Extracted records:
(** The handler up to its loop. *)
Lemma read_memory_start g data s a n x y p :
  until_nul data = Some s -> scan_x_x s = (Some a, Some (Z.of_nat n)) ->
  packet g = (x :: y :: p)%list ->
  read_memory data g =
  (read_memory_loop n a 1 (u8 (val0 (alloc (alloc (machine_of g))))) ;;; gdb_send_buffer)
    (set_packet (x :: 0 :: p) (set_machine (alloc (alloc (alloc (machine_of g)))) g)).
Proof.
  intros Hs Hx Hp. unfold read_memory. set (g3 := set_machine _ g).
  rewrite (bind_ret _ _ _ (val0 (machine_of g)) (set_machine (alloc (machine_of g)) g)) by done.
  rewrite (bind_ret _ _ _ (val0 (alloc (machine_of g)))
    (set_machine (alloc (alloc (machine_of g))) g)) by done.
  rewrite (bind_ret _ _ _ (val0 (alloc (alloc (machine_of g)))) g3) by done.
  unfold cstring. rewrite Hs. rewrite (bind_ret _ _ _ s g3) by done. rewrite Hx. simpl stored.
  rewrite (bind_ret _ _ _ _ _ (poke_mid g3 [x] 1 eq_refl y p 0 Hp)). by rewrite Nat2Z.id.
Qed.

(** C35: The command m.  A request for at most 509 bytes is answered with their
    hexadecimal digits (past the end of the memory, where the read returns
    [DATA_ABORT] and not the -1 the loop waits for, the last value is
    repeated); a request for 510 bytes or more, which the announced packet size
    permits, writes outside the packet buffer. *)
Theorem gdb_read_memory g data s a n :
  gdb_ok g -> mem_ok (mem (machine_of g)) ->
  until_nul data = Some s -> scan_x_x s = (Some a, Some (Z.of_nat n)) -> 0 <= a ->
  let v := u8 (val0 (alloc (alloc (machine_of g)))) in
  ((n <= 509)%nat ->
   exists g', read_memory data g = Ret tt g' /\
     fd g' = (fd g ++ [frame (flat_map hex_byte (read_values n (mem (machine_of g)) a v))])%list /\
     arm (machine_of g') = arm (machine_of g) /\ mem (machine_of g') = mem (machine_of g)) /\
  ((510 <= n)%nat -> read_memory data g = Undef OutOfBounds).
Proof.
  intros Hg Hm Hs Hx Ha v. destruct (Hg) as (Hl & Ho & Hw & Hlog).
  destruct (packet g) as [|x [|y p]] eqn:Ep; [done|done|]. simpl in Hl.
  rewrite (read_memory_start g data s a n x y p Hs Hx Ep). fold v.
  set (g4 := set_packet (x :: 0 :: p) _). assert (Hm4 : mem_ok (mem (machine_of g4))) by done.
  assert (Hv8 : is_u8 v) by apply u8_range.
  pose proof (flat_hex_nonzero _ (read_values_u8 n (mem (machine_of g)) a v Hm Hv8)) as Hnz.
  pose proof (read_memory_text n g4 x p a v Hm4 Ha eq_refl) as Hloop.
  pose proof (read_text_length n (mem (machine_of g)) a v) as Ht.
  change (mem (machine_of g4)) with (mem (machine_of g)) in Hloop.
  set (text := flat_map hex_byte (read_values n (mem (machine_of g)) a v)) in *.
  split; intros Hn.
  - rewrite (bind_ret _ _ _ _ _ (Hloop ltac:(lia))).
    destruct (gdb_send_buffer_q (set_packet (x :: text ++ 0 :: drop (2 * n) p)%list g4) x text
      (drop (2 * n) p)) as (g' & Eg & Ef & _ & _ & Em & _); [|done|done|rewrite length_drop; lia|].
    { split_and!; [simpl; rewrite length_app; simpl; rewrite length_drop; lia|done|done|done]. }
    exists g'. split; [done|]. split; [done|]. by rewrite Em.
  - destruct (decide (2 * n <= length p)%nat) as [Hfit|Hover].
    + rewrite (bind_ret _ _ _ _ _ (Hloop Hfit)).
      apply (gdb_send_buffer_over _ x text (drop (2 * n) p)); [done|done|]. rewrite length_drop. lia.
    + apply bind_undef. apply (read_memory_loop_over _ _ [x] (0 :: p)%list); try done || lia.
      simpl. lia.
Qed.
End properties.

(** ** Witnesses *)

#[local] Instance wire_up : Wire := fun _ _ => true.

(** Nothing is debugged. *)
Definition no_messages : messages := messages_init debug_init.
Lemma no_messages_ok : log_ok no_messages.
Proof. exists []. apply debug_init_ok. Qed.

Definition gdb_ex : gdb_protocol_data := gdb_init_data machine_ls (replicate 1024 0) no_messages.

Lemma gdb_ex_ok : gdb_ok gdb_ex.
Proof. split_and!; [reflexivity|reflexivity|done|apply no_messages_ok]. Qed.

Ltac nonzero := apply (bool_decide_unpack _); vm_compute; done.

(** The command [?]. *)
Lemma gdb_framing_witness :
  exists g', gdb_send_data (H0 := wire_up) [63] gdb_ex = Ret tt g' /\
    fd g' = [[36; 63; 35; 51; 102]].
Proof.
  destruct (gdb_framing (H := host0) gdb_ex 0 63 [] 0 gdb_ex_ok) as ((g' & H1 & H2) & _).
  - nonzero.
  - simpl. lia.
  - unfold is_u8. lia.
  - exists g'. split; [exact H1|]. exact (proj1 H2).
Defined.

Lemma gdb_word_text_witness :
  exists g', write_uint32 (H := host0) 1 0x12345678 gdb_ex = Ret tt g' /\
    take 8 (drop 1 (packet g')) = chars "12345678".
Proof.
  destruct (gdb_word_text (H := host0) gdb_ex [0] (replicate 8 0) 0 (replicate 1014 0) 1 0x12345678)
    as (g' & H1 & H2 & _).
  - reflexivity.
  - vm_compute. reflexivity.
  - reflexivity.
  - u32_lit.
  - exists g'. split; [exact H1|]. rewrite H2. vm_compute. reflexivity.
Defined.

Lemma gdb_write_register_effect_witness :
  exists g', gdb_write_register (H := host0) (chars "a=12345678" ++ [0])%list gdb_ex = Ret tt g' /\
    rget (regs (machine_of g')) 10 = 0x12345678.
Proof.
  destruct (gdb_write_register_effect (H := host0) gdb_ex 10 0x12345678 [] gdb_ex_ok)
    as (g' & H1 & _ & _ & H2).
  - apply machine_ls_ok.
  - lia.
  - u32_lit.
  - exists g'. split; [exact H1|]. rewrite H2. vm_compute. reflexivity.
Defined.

--

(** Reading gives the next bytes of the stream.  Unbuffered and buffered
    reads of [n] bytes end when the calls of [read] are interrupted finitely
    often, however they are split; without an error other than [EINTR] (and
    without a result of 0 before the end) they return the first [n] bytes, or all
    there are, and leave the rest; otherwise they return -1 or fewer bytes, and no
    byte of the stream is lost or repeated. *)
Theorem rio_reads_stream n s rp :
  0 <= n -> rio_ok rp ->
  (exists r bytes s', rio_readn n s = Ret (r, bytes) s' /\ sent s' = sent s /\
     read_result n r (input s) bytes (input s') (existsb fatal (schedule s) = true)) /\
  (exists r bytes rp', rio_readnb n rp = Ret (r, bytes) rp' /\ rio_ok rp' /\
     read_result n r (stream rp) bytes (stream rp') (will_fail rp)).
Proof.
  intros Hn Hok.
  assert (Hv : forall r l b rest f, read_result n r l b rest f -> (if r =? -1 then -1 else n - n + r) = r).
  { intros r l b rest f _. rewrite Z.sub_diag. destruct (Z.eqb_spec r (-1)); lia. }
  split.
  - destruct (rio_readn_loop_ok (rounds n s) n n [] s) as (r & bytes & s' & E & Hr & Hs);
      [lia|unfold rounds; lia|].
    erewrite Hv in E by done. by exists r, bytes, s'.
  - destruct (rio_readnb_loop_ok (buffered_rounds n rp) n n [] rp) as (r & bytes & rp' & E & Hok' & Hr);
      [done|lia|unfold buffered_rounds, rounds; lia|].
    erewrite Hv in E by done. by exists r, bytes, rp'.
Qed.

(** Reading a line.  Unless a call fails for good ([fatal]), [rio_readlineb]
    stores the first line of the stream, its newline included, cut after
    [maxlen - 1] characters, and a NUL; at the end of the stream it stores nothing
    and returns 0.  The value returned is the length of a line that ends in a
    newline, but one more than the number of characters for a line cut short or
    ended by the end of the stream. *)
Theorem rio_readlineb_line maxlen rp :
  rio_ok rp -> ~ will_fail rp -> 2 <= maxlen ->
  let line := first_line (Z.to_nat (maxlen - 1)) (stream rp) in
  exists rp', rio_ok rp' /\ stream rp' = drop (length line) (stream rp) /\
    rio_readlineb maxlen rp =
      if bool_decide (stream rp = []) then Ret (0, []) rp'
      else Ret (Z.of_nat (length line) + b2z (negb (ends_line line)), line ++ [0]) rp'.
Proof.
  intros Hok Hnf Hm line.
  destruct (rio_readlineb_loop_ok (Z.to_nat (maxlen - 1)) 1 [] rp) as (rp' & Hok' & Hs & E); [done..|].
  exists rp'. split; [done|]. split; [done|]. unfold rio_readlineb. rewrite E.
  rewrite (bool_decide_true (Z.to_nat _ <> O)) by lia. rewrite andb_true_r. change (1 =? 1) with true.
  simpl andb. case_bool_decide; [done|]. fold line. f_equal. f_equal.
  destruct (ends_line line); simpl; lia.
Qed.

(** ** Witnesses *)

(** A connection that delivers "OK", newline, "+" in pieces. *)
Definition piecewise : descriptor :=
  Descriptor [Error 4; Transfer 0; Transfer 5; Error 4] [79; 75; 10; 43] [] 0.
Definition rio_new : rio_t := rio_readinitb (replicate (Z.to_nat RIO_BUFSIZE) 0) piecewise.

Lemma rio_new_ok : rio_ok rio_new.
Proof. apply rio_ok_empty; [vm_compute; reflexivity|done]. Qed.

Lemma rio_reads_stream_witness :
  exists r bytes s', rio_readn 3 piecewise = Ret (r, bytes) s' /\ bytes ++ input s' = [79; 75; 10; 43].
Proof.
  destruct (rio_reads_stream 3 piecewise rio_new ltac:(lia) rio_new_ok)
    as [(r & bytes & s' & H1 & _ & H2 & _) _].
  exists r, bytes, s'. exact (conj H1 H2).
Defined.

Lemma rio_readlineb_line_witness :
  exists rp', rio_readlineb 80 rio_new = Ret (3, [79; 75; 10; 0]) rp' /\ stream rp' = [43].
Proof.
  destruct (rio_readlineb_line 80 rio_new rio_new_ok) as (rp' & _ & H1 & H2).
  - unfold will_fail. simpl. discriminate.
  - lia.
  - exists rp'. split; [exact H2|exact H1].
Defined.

* * *

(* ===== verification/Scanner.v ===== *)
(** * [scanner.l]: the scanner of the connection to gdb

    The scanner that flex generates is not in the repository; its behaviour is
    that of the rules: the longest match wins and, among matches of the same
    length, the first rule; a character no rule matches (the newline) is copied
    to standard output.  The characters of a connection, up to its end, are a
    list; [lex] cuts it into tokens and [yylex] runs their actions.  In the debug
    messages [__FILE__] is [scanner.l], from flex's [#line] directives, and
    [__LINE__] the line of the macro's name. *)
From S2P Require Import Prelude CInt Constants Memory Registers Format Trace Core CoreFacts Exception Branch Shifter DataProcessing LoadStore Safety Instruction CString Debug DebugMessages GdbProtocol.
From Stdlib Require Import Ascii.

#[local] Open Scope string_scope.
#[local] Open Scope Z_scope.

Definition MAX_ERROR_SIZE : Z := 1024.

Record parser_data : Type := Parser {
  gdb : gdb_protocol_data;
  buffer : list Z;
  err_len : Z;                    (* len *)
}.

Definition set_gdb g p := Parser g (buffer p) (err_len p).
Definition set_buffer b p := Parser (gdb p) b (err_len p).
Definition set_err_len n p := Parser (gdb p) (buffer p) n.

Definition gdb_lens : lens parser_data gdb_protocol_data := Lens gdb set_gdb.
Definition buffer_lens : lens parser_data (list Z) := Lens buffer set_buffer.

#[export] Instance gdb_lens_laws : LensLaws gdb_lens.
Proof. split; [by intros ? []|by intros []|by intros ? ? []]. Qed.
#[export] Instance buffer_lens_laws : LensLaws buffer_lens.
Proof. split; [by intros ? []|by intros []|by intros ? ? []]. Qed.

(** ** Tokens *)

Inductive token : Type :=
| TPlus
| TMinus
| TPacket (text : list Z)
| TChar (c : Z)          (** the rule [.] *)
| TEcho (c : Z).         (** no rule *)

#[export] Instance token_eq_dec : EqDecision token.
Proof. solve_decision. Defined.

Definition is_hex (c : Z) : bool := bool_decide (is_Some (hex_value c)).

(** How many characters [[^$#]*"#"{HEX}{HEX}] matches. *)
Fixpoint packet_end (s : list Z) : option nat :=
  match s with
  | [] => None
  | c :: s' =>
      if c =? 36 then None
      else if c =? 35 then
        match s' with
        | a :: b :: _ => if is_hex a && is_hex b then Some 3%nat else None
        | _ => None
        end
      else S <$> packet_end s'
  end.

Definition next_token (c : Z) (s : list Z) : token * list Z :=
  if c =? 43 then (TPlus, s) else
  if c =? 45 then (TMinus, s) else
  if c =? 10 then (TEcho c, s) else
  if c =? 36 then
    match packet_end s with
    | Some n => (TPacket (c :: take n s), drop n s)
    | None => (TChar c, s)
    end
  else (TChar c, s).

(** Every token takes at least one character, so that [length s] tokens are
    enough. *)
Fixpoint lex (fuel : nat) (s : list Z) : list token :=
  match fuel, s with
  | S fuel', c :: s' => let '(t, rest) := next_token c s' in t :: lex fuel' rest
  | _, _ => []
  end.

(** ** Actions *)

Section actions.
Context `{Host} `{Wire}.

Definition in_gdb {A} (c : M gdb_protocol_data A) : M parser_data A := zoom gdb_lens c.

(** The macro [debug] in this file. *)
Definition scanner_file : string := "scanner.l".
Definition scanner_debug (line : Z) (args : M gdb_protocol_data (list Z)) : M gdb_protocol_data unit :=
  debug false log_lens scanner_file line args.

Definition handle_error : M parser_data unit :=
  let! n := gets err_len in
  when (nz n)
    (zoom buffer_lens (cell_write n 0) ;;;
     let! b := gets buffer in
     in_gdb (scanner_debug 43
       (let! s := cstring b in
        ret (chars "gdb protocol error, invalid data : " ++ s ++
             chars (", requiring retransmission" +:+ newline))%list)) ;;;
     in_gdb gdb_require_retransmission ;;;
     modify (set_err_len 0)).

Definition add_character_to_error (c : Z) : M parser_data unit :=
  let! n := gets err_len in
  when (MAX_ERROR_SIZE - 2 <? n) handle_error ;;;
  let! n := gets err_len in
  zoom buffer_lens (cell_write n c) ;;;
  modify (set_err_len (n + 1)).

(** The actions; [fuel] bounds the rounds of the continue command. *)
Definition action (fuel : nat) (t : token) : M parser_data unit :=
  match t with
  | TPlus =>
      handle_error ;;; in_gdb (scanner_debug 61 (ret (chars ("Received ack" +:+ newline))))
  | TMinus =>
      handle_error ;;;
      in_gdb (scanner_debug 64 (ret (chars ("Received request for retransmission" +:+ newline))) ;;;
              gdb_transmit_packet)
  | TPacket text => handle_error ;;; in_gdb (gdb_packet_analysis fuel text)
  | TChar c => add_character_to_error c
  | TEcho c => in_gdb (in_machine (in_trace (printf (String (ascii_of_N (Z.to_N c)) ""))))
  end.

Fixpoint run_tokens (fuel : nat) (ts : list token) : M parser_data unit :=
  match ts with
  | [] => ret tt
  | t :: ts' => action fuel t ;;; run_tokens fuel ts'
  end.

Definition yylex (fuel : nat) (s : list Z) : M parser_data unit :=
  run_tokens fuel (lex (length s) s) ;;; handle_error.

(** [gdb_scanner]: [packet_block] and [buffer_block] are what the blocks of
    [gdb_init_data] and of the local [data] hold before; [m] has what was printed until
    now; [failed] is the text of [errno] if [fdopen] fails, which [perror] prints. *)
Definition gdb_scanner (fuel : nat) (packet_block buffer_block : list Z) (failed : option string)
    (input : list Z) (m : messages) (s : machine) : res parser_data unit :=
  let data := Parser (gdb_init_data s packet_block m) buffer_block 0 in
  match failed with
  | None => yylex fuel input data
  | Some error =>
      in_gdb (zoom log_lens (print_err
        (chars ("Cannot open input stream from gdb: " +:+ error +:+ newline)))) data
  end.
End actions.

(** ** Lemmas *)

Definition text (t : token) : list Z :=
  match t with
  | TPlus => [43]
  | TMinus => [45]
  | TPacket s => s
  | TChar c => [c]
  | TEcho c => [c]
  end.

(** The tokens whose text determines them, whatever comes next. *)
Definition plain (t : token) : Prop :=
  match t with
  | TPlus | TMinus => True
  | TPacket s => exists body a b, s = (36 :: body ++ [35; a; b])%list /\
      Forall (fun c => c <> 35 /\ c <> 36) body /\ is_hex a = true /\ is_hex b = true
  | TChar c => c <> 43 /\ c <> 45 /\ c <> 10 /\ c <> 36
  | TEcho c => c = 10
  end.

# Assignment:
The expected result is a copy of each line in the records where "erewrite" appears.

# Output for this exercise:
    erewrite Hv in E by done. by exists r, bytes, s'.
    erewrite Hv in E by done. by exists r, bytes, rp'.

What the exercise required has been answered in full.